Lemma state_machine_start_steps no b p :
  od_get no (br_ports b) = Some p →
  steps (state_machine_start no) b tt (alter_port no sm_start_port (core b)).
Proof.
  intros Hp. unfold state_machine_start. eapply steps_get_core; [exact Hp|]. intros b1 Hb1.
  eapply steps_bind; [apply steps_gets|]. intros b2 Hb2.
  eapply steps_bind; [apply steps_when; [intros _; apply steps_emits|done]|]. intros b3 Hb3.
  eapply steps_core_eq; [by apply (steps_mod_port _ _ sm_start_port)|]. by rewrite Hb3, Hb2, Hb1.
Qed.

Lemma sm_start_port_spec p :
  let q := sm_start_port p in
  p_state q = p_state p ∧ p_role q = p_role p ∧ p_ofport q = p_ofport p ∧
  p_config_enable q = p_config_enable p ∧ p_bridge_id q = p_bridge_id p ∧
  p_designated q = p_designated p ∧ p_wait_bpdu_thread q = p_wait_bpdu_thread p ∧
  p_send_bpdu_thread q = p_send_bpdu_thread p ∧ p_state_machine q = true ∧
  (is_Some (p_state_timer q) → p_state p = Some LISTEN ∨ p_state p = Some LEARN).
Proof.
  unfold sm_start_port, sm_sleep. destruct p as [? ? ? ? ? ? ? st]. cbn.
  split_and!; try done. destruct st as [[]|]; cbn; auto; by intros [].
Qed.

(** What the constructor leaves in the fields the invariant reads. *)
Lemma port_init_spec values conf id times op :
  let p := (port_init values conf id times op).1 in
  p_ofport p = op ∧ p_bridge_id p = id ∧ p_designated p = None ∧
  p_role p = None ∧ p_wait_bpdu_thread p = None ∧
  p_config_enable p = default (pv_enable values) (pc_enable conf).
Proof. done. Qed.

Lemma new_port_inv id no values conf times op rp rt :
  of_port_no op = no → no ≤ MAX_PORT_NO →
  let p := sm_start_port (up_port DESIGNATED_PORT rp rt
             (core_p (port_init values conf id times op).1)) in
  port_inv id no p ∧ p_role p = Some DESIGNATED_PORT.
Proof.
  intros Hno Hmax.
  destruct (port_init_spec values conf id times op) as (i1 & i2 & i3 & i4 & i5 & i6).
  cbn zeta in *. set (p := (port_init values conf id times op).1) in *. clearbody p.
  set (p0 := core_p p <| p_port_priority := rp |> <| p_port_times := rt |>).
  assert (Hp0 : p_ofport p0 = op ∧ p_bridge_id p0 = id ∧ p_designated p0 = None ∧
    p_role p0 = None ∧ p_wait_bpdu_thread p0 = None ∧
    p_config_enable p0 = p_config_enable p) by done.
  unfold up_port. change (p_config_enable (core_p p)) with (p_config_enable p). fold p0.
  clearbody p0. destruct Hp0 as (q1 & q2 & q3 & q4 & q5 & q6).
  destruct (role_port_spec DESIGNATED_PORT p0)
    as (r1 & r2 & r3 & r4 & r5 & r6 & r7 & r8 & r9 & r10 & r11 & r12).
  set (p1 := role_port DESIGNATED_PORT p0) in *. clearbody p1.
  destruct (status_port_spec (if p_config_enable p then LISTEN else DISABLE) p1)
    as (s1 & s2 & s3 & s4 & s5 & s6 & s7 & s8 & s9 & s10 & s11 & s12 & s13 & s14).
  set (p2 := status_port _ p1) in *. clearbody p2.
  destruct (sm_start_port_spec p2) as (t1 & t2 & t3 & t4 & t5 & t6 & t7 & t8 & t9 & t10).
  set (p3 := sm_start_port p2) in *. clearbody p3. cbn zeta in *.
  split; [|congruence].
  constructor; [congruence|done|..]; try congruence.
  - rewrite t4, s4, r4, q6, t1, s1. by intros ->.
  - rewrite t1, s1. eauto.
  - rewrite t2, s2, r1. eauto.
  - rewrite t8, t1, s1. eauto.
  - rewrite t7, s7. intros Hw. exfalso. apply r12; [|done|done].
    rewrite q5. by intros [].
  - by rewrite t1.
Qed.

(** The bridge with a port object put into its dictionary, for the constructor. *)
Definition with_port (op : ofport) (b : bridge) : port * bridge :=
  let conf := default no_port_conf (od_get (of_port_no op) (br_ports_conf b)) in
  let '(p, values) := port_init (br_port_defaults b) conf (br_bridge_id b)
                        (br_bridge_times b) op in
  (p, b <| br_port_defaults := values |> <| br_ports ::= od_set (of_port_no op) p |>).

Lemma od_map_set f no p d :
  map_ports f (od_set no p d) = od_set no (f p) (map_ports f d).
Proof.
  unfold map_ports. induction d as [|[k q] d IH]; [done|].
  cbn [od_set]. rewrite fmap_cons. cbn [od_set fst snd].
  destruct (decide (no = k)); rewrite fmap_cons; [done|]. by rewrite IH.
Qed.

Lemma port_add_steps op b :
  of_port_no op ≤ MAX_PORT_NO →
  steps (port_add now op) b tt
    (alter_port (of_port_no op)
       (λ p, sm_start_port (up_port DESIGNATED_PORT (own_priority (br_bridge_id b))
                              (br_bridge_times b) p))
       (core (with_port op b).2)
     <| br_ports_state ::= od_set (of_port_no op) (of_state op) |>).
Proof.
  intros Hmax. unfold port_add, when. rewrite (proj2 (Z.leb_le _ _)) by done.
  apply (steps_bind _ _ _ b (core b)); [done|]. intros b1 Hb1.
  unfold with_port. destruct (port_init _ _ _ _ _) as [p values] eqn:Hinit. cbn [snd].
  eapply (steps_bind _ _ _ tt (core b <| br_port_defaults := values |>)).
  { split; [done|].
    transitivity (core b1 <| br_port_defaults := values |>); [done|by rewrite Hb1]. }
  intros b2 Hb2.
  eapply (steps_bind _ _ _ tt (core (b <| br_port_defaults := values |>
                                       <| br_ports ::= od_set (of_port_no op) p |>))).
  { split; [done|].
    transitivity (core b2 <| br_ports ::= od_set (of_port_no op) (core_p p) |>).
    - unfold core. cbn. unfold final. cbn. by rewrite od_map_set.
    - rewrite Hb2. unfold core. cbn. by rewrite od_map_set. }
  intros b3 Hb3.
  destruct (core_get_some (of_port_no op) b3 _ (core_p p) Hb3) as (p3 & Hp3 & _).
  { rewrite get_core. cbn. by rewrite od_get_set_eq. }
  eapply steps_bind; [by eapply port_up_steps|]. intros b4 Hb4.
  destruct (core_get_after _ _ _ _ _ Hb4 Hp3) as (p4 & Hp4 & _).
  eapply steps_bind; [by eapply state_machine_start_steps|]. intros b5 Hb5.
  eapply steps_core_eq; [apply steps_set_ports_state|].
  by rewrite Hb5, Hb4, Hb3, alter_port_compose.
Qed.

■ ASSIGNMENT
Check each line of the records for the string "congruence" and copy those that have it.

■ ANSWER BOX
  split; [|congruence].
  constructor; [congruence|done|..]; try congruence.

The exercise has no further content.